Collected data
Lemma loop_encountered (slides : list Slide) :
  forall idx st st',
    loop fromstring args slides idx st = Ok st' ->
    forall k,
      rounds st' k
      = replay (in_round k (encountered fromstring args slides idx
                              (current_round st)))
          (rounds st k).
Proof.
  induction slides as [| s rest IH]; intros idx st st' H k.
  - cbn in H. inversion H. reflexivity.
  - cbn [loop] in H.
    destruct (step fromstring args st idx s) as [st1 |] eqn:E;
      cbn [bind] in H; [ | discriminate ].
    destruct (@step_contribution st st1 idx s E) as [Hc Hr].
    cbn [encountered]. rewrite in_round_app, replay_app, <- Hr, <- Hc.
    now apply IH.
Qed.

Lemma categories_in_encounter_order (d : OrderedDict.t Clue)
    (evs : list (string * Clue)) :
  d = replay evs [] -> in_encounter_order (categories_of d) evs.
Proof.
  intros Hd.
  assert (Hk : map cat_name (categories_of d) = OrderedDict.keys d).
  { unfold categories_of, OrderedDict.keys. rewrite map_map. reflexivity. }
  assert (Hnd : NoDup (OrderedDict.keys d))
    by (rewrite Hd; apply replay_NoDup; constructor).
  unfold in_encounter_order. rewrite Hk. split; [ | split ].
  - rewrite Hd, replay_keys. reflexivity.
  - assumption.
  - intros cat Hin. unfold categories_of in Hin. apply in_map_iff in Hin.
    destruct Hin as ([c l] & <- & Hin). cbn [cat_name clues fst snd].
    rewrite <- (@get_In c l d Hnd Hin). rewrite Hd, replay_get. reflexivity.
Qed.

(** C3.  In the document a run returns, the categories of each round
    are named in the order in which the first kept clue slide of each
    title was met in that round, their names are pairwise distinct, and
    each category holds, in the order met, exactly the clues of the
    slides of that round bearing its title. *)
Theorem ordering_invariant (doc : Document) (w : list FileWrite) :
  main fromstring args = Ok (doc, w) ->
  let evs := encountered fromstring args (prs_slides (pptx args)) 1 None in
  exists cats1 cats2,
    doc_rounds doc = [ {| name := "Round 1"; categories := cats1 |};
                       {| name := "Round 2"; categories := cats2 |} ]
    /\ in_encounter_order cats1 (in_round round1 evs)
    /\ in_encounter_order cats2 (in_round round2 evs).
Proof.
  intros Hmain evs.
  destruct (main_inv _ _ Hmain) as (st & Hloop & -> & _).
  exists (categories_of (rounds st round1)), (categories_of (rounds st round2)).
  split; [reflexivity | ].
  split; apply categories_in_encounter_order;
    apply (@loop_encountered _ 1 initial_state st Hloop).
Qed.
(** * iceberg-twist: frame scanning and decoding of the IMU byte stream

    A shallow embedding of [main.py]: the byte-level helpers
    [get_timestamp], [get_timestamp_byte], [get_data_array], [get_data],
    the delimiter split [bytes.split(b'\x3a')] of the entry point and the
    file sink [bytes_to_file], together with the parts of Python's
    [struct] module and of the [bytes] type they call. *)

From Stdlib Require Import ZArith Strings.Byte.
From stdpp Require Import base list strings gmap.

Local Open Scope Z_scope.

(** ** Exceptions and results *)

(** The two ways [struct] rejects a buffer, with the numbers its message
    carries. *)
Inductive struct_error : Type :=
  | BufferTooSmall (required actual : Z)
      (* "unpack_from requires a buffer of at least <required> bytes ...
         (actual buffer size is <actual>)" *)
  | NotAMultiple (size : Z).
      (* "iterative unpacking requires a buffer of a multiple of <size> bytes" *)

(** The [OSError] subclasses the file sink can meet. *)
Inductive os_error : Type :=
  | FileNotFoundError
  | PermissionError
  | IsADirectoryError.

Inductive exn : Type :=
  | StructError (e : struct_error)
  | OSError (e : os_error).

Inductive result (A : Type) : Type :=
  | Ok (a : A)
  | Raise (e : exn).
Arguments Ok {A} a.
Arguments Raise {A} e.

#[global] Instance result_bind : MBind result := fun A B k r =>
  match r with
  | Ok a => k a
  | Raise e => Raise e
  end.

Definition is_ok {A} (r : result A) : bool :=
  match r with Ok _ => true | Raise _ => false end.

(** ** Bytes *)

Abbreviation bytes := (list byte).

#[global] Instance byte_eq_decision : EqDecision byte := Byte.byte_eq_dec.

Definition byte_val (b : byte) : Z := Z.of_N (Byte.to_N b).

(** ** The [struct] module, native mode *)

(** Native byte order is the host's; both are carried as a parameter. *)
Inductive byte_order : Type := LittleEndian | BigEndian.

(** The two format characters [main.py] uses. *)
Inductive format : Type :=
  | fmt_h   (* 'h': short, 2 bytes *)
  | fmt_i.  (* 'i': int, 4 bytes *)

Definition calcsize (f : format) : nat :=
  match f with fmt_h => 2%nat | fmt_i => 4%nat end.

(** Unsigned value of a byte string, least significant byte first. *)
Fixpoint le_unsigned (bs : bytes) : Z :=
  match bs with
  | [] => 0
  | b :: rest => byte_val b + 256 * le_unsigned rest
  end.

Definition unsigned (o : byte_order) (bs : bytes) : Z :=
  match o with
  | LittleEndian => le_unsigned bs
  | BigEndian => le_unsigned (rev bs)
  end.

(** Two's complement reading of an unsigned value of [8 * n] bits. *)
Definition to_signed (n : nat) (u : Z) : Z :=
  if u <? 2 ^ (8 * Z.of_nat n - 1) then u else u - 2 ^ (8 * Z.of_nat n).

(** One value of format [f] from exactly [calcsize f] bytes. *)
Definition unpack_value (o : byte_order) (f : format) (bs : bytes) : Z :=
  to_signed (calcsize f) (unsigned o bs).

(** [struct.unpack_from(f, buffer, offset)] for a non-negative offset:
    the buffer must hold [calcsize f] bytes from [offset] on. *)
Definition unpack_from (o : byte_order) (f : format) (buffer : bytes)
    (offset : nat) : result Z :=
  if Z.of_nat (length buffer) - Z.of_nat offset <? Z.of_nat (calcsize f)
  then Raise (StructError (BufferTooSmall (Z.of_nat offset + Z.of_nat (calcsize f))
                                          (Z.of_nat (length buffer))))
  else Ok (unpack_value o f (take (calcsize f) (drop offset buffer))).

(** The iterator object [struct.iter_unpack] returns: the buffer and the
    index of the next item. *)
Record unpack_iterator : Type := {
  it_format : format;
  it_buffer : bytes;
  it_index : nat
}.
(** A text with two start markers before the end marker, and one whose
    first end marker comes before the start marker. *)
Definition two_starts : string :=
  "#COVARDATA" +:+ nl +:+ "1 2 3 4" +:+ nl +:+ "#COVARDATA" +:+ nl
  +:+ "5 6 7 8" +:+ nl +:+ "#/COVARDATA" +:+ nl.

Definition end_first : string :=
  "#/COVARDATA" +:+ nl +:+ "#COVARDATA" +:+ nl +:+ "1 2 3 4" +:+ nl
  +:+ "#/COVARDATA" +:+ nl.

(** The sample block inside a text. *)
Definition sample_c5m : string :=
  "#TITLE Example" +:+ nl +:+ "#COVARDATA" +:+ nl +:+ row0 +:+ nl +:+ row1 +:+ nl
  +:+ "#/COVARDATA" +:+ nl.

(** No header of the union is an energy header, by the priority list or by
    the fallback test; the same for the value header. *)
Definition no_energy (present : gset string) : Prop :=
  (∀ k, k ∈ energy_keys → k ∉ present) ∧
  (∀ k, k ∈ present → is_energy_like k = false).

Definition no_value (present : gset string) : Prop :=
  (∀ k, k ∈ value_keys → k ∉ present) ∧
  (∀ k, k ∈ present → is_value_like k = false).

(** A row whose energy and value fields both hold numbers. *)
Definition row_kept (ek vk : string) (r : record) : Prop :=
  is_Some (numeric (r !! ek)) ∧ is_Some (numeric (r !! vk)).

#[global] Instance row_kept_dec ek vk r : Decision (row_kept ek vk r).
Proof. unfold row_kept. apply _. Defined.

(** The row of the sample as the reader gives it, as [download_dataset_csv]
    stores it, and with its three texts taken as the values themselves. *)
Definition sample_raw : gmap string (option string) :=
  {[ "EN (EV) 1.1" := Some "1000"; "DATA (B) 0.1" := Some "2.5";
     "DATA-ERR (B) 0.911" := Some "0.1" ]}.

Definition sample_numbers : record :=
  {[ "EN (EV) 1.1" := VNum 1000; "DATA (B) 0.1" := VNum 2.5;
     "DATA-ERR (B) 0.911" := VNum 0.1 ]}.

Definition sample_texts : record :=
  {[ "EN (EV) 1.1" := VStr "1000"; "DATA (B) 0.1" := VStr "2.5";
     "DATA-ERR (B) 0.911" := VStr "0.1" ]}.

(** A text without white space. *)
Fixpoint no_space (s : string) : bool :=
  match s with
  | EmptyString => true
  | String c s' => negb (Py.is_space c) && no_space s'
  end.

(** The marker lines of a text: those that start with the marker. *)
Definition marker_lines (lines : list string) : list string :=
  filter (λ ln, Py.startswith ln "#" = true) lines.

(** A block whose covariance matrix is not symmetric. *)
Definition skew_c5m : string :=
  "#COVARDATA" +:+ nl +:+ "0 1 1 1 100" +:+ nl +:+ "1 2 10 1 10 100" +:+ nl
  +:+ "#/COVARDATA" +:+ nl.

(** The number that [download_dataset_csv] stores for the field [k] of a
    row of the reader, when it stores one: the field is there, its text is
    not empty and not null in any letter case, and it reads as a float. *)
Definition raw_number (parse_float : string → option float)
    (raw : gmap string (option string)) (k : string) : option float :=
  match raw !! k with
  | Some (Some t) =>
      if Py.is_empty t || String.eqb (Py.lower t) "null" then None
      else parse_float t
  | _ => None
  end.

(** A row with two headers that both pass the fallback test for the
    energy, and none of the priority list. *)
Definition two_energy_like : record :=
  {[ "ENA EV" := VNum 1; "ENB EV" := VNum 2; "y" := VNum 3 ]}.

(** A filter that is given: a text that is not empty. *)
Definition given (v : option string) : option string :=
  match v with
  | Some t => if Py.is_empty t then None else Some t
  | None => None
  end.

(** The parameter that the three named filters give for the key [k]. *)
Definition named_filter (target reaction quantity : option string) (k : string)
    : option string :=
  if String.eqb k "Target" then given target
  else if String.eqb k "Reaction" then given reaction
  else if String.eqb k "Quantity" then given quantity
  else None.

(** The parameter for the key [k] before the output flag or [op] is set:
    the entry of [extra], or else the named filter. *)
Definition filter_param (target reaction quantity : option string)
    (extra : option params) (k : string) : option string :=
  match extra ≫= (.!! k) with
  | Some v => Some v
  | None => named_filter target reaction quantity k
  end.

(** The item [key=value] of the command line. *)
Definition extra_item (p : string * string) : string := p.1 +:+ "=" +:+ p.2.

(** The value of a field after one more continuation line. *)
Definition continued (old ln : string) : string :=
  Py.strip (old +:+ " " +:+ Py.strip (Py.drop_chars 2 ln)).

(** [float(tok)] as [py_float] has it, and on the token nan, in any letter
    case, which Python reads as the float that is not a number. *)
Definition py_float_nan (tok : string) : option float :=
  if String.eqb (Py.lower (Py.strip tok)) "nan" then Some PrimFloat.nan
  else py_float tok.

(** A block whose second row lists nan as its correlation with the first
    point. *)
Definition nan_c5m : string :=
  "#COVARDATA" +:+ nl +:+ "0 1 10 5 100" +:+ nl +:+ "1 2 20 8 nan 100" +:+ nl
  +:+ "#/COVARDATA" +:+ nl.

(** * Properties *)

(** ** Strings *)

Section StringFacts.

Import Py.

Lemma is_empty_true s : is_empty s = true ↔ s = EmptyString.
Proof. destruct s; simpl; split; congruence. Qed.
Example stale_get_reorders :
  LRUCache.keys (lruCache (Demo.after Demo.two_keys Demo.cache0))
    = ["a"; "b"] ∧
  LRUCache.keys
    (lruCache (Demo.after (Demo.two_keys ++ [EvGet 6000 "a"]) Demo.cache0))
    = ["b"; "a"] ∧
  LRUCache.keys
    (lruCache (Demo.after (Demo.two_keys ++ [EvGet 6000 "z"]) Demo.cache0))
    = ["a"; "b"].
Proof. by vm_compute. Qed.

(** C9 at the capacities 0 and 3. *)
Lemma C9_witness :
  (0 <= 0 ∧
   LRUCache.new Demo.blank 0
     = inl (LRUCache.Err "Capacity must be greater than 0") ∧
   new (E := string) Demo.blank 0 5000
     = inl (LRUCache.Err "Capacity must be greater than 0")) ∧
  (0 < 3 ∧
   ∃ lru c,
     LRUCache.new Demo.blank 3 = inr lru ∧
     LRUCache.capacity lru = 3 ∧ LRUCache.cache lru = ∅ ∧
     LRUCache.entries lru = [] ∧
     new (E := string) Demo.blank 3 5000 = inr c ∧
     c = mk lru 5000 ∅ [] []).
Proof.
  assert (0 <= 0) as H0 by lia. assert (0 < 3) as H3 by lia.
  split; (split; [assumption|]).
  - exact (proj1 (C9_capacity_checked (E := string) Demo.blank 0 5000) H0).
  - exact (proj2 (C9_capacity_checked (E := string) Demo.blank 3 5000) H3).
Defined.

End CacheExamples.

(** * More about the router *)

Module HrwMore.
Import Hrw HrwFacts.

Section Router.
Variable hash32 : string → Z.
Implicit Types (key node n m : string) (nodes rest : list string) (w : Q).

Local Abbreviation score := (Hrw.score hash32).
Local Abbreviation routeToNode := (Hrw.routeToNode hash32).
Local Abbreviation first_max := (Hrw.first_max hash32).

Lemma route_cons key w n0 rest :
  routeToNode key (n0 :: rest) w = inr (general hash32 key n0 rest w).
Proof. by destruct rest. Qed.

Lemma route_first_max_1 key w nodes n :
  routeToNode key nodes w = inr n → first_max key w nodes n.
Proof.
  destruct nodes as [|n0 rest]; [done|]. rewrite route_cons. intros [= <-].
  destruct (scan_max hash32 key w rest [n0] n0 0%nat)
    as (i & n & Hi & Hn & Hle & Hlt).
  - done.
  - intros j m Hj. apply list_lookup_singleton_Some in Hj as [_ <-].
    apply Qle_refl.
  - intros j m _ Hj. lia.
  - unfold general. simpl. rewrite Hn. simpl in Hi.
    exists (take i (n0 :: rest)), (drop (S i) (n0 :: rest)). split_and!.
    + by rewrite take_drop_middle.
    + apply Forall_forall. intros m Hm.
      apply list_elem_of_lookup in Hm as [j Hj].
      pose proof (lookup_lt_Some _ _ _ Hj) as Hl.
      rewrite length_take in Hl. rewrite lookup_take_lt in Hj by lia.
      eapply Hlt; [done|lia].
    + apply Forall_forall. intros m Hm.
      apply list_elem_of_lookup in Hm as [j Hj].
      rewrite lookup_drop in Hj. by eapply Hle.
Qed.

Lemma first_max_unique key w nodes n n' :
  first_max key w nodes n → first_max key w nodes n' → n = n'.
Proof.
  intros (l1 & l2 & E & Hlt & Hle) (l1' & l2' & E' & Hlt' & Hle').
  rewrite Forall_forall in Hlt, Hle, Hlt', Hle'.
  assert (nodes !! length l1 = Some n) as Hn.
  { rewrite E. by apply list_lookup_middle. }
  assert (nodes !! length l1' = Some n') as Hn'.
  { rewrite E'. by apply list_lookup_middle. }
  destruct (lt_eq_lt_dec (length l1) (length l1')) as [[Hl|Hl]|Hl].
  - exfalso. assert (n ∈ l1') as Hin.
    { rewrite E', lookup_app_l in Hn by done.
      by eapply list_elem_of_lookup_2. }
    assert (n' ∈ l2) as Hin'.
    { rewrite E, lookup_app_r in Hn' by lia.
      destruct (length l1' - length l1)%nat as [|d] eqn:Ed; [lia|].
      simpl in Hn'. by eapply list_elem_of_lookup_2. }
    apply Hlt' in Hin. apply Hle in Hin'.
    by apply Qlt_not_le in Hin.
  - rewrite Hl in Hn. congruence.
  - exfalso. assert (n' ∈ l1) as Hin.
    { rewrite E, lookup_app_l in Hn' by done.
      by eapply list_elem_of_lookup_2. }
    assert (n ∈ l2') as Hin'.
    { rewrite E', lookup_app_r in Hn by lia.
      destruct (length l1 - length l1')%nat as [|d] eqn:Ed; [lia|].
      simpl in Hn. by eapply list_elem_of_lookup_2. }
    apply Hlt in Hin. apply Hle' in Hin'.
    by apply Qlt_not_le in Hin.
Qed.

Lemma route_first_max key w nodes n :
  routeToNode key nodes w = inr n ↔ first_max key w nodes n.
Proof.
  split; [apply route_first_max_1|]. intros Hf.
  destruct nodes as [|n0 rest].
  { destruct Hf as (l1 & l2 & E & _). by destruct l1. }
  rewrite route_cons. f_equal.
  eapply first_max_unique; [|done].
  apply route_first_max_1. by rewrite route_cons.
Qed.

(** *** [testRouting] *)

Lemma total_comm (z1 z2 : num) (y : Z) :
  match z1 with
  | Num z => z + match z2 with Num z' => z' + y | NaN => y end
  | NaN => match z2 with Num z' => z' + y | NaN => y end
  end =
  match z2 with
  | Num z' => z' + match z1 with Num z => z + y | NaN => y end
  | NaN => match z1 with Num z => z + y | NaN => y end
  end.
Proof. destruct z1, z2; lia. Qed.

Lemma total_insert_new (d : gmap string num) node z :
  d !! node = None → total (<[node := Num z]> d) = z + total d.
Proof.
  intros H. unfold total. rewrite map_fold_insert_L; [done| |done].
  intros. apply total_comm.
Qed.

Lemma total_insert_old (d : gmap string num) node z z' :
  d !! node = Some (Num z) →
  total (<[node := Num z']> d) = z' - z + total d.
Proof.
  intros H. rewrite <- insert_delete_eq.
  rewrite total_insert_new by apply lookup_delete_eq.
  unfold total.
  rewrite (map_fold_delete_L _ _ node (Num z) d); [simpl; lia| |done].
  intros. apply total_comm.
Qed.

* [Exercise objective]:
When the line containing "cbn [encountered]. rewrite" is reached, include it and stop. Until then, output each line of the entries exactly as given, starting from the first.

* [Output for this exercise]:
Lemma loop_encountered (slides : list Slide) :
  forall idx st st',
    loop fromstring args slides idx st = Ok st' ->
    forall k,
      rounds st' k
      = replay (in_round k (encountered fromstring args slides idx
                              (current_round st)))
          (rounds st k).
Proof.
  induction slides as [| s rest IH]; intros idx st st' H k.
  - cbn in H. inversion H. reflexivity.
  - cbn [loop] in H.
    destruct (step fromstring args st idx s) as [st1 |] eqn:E;
      cbn [bind] in H; [ | discriminate ].
    destruct (@step_contribution st st1 idx s E) as [Hc Hr].
    cbn [encountered]. rewrite in_round_app, replay_app, <- Hr, <- Hc.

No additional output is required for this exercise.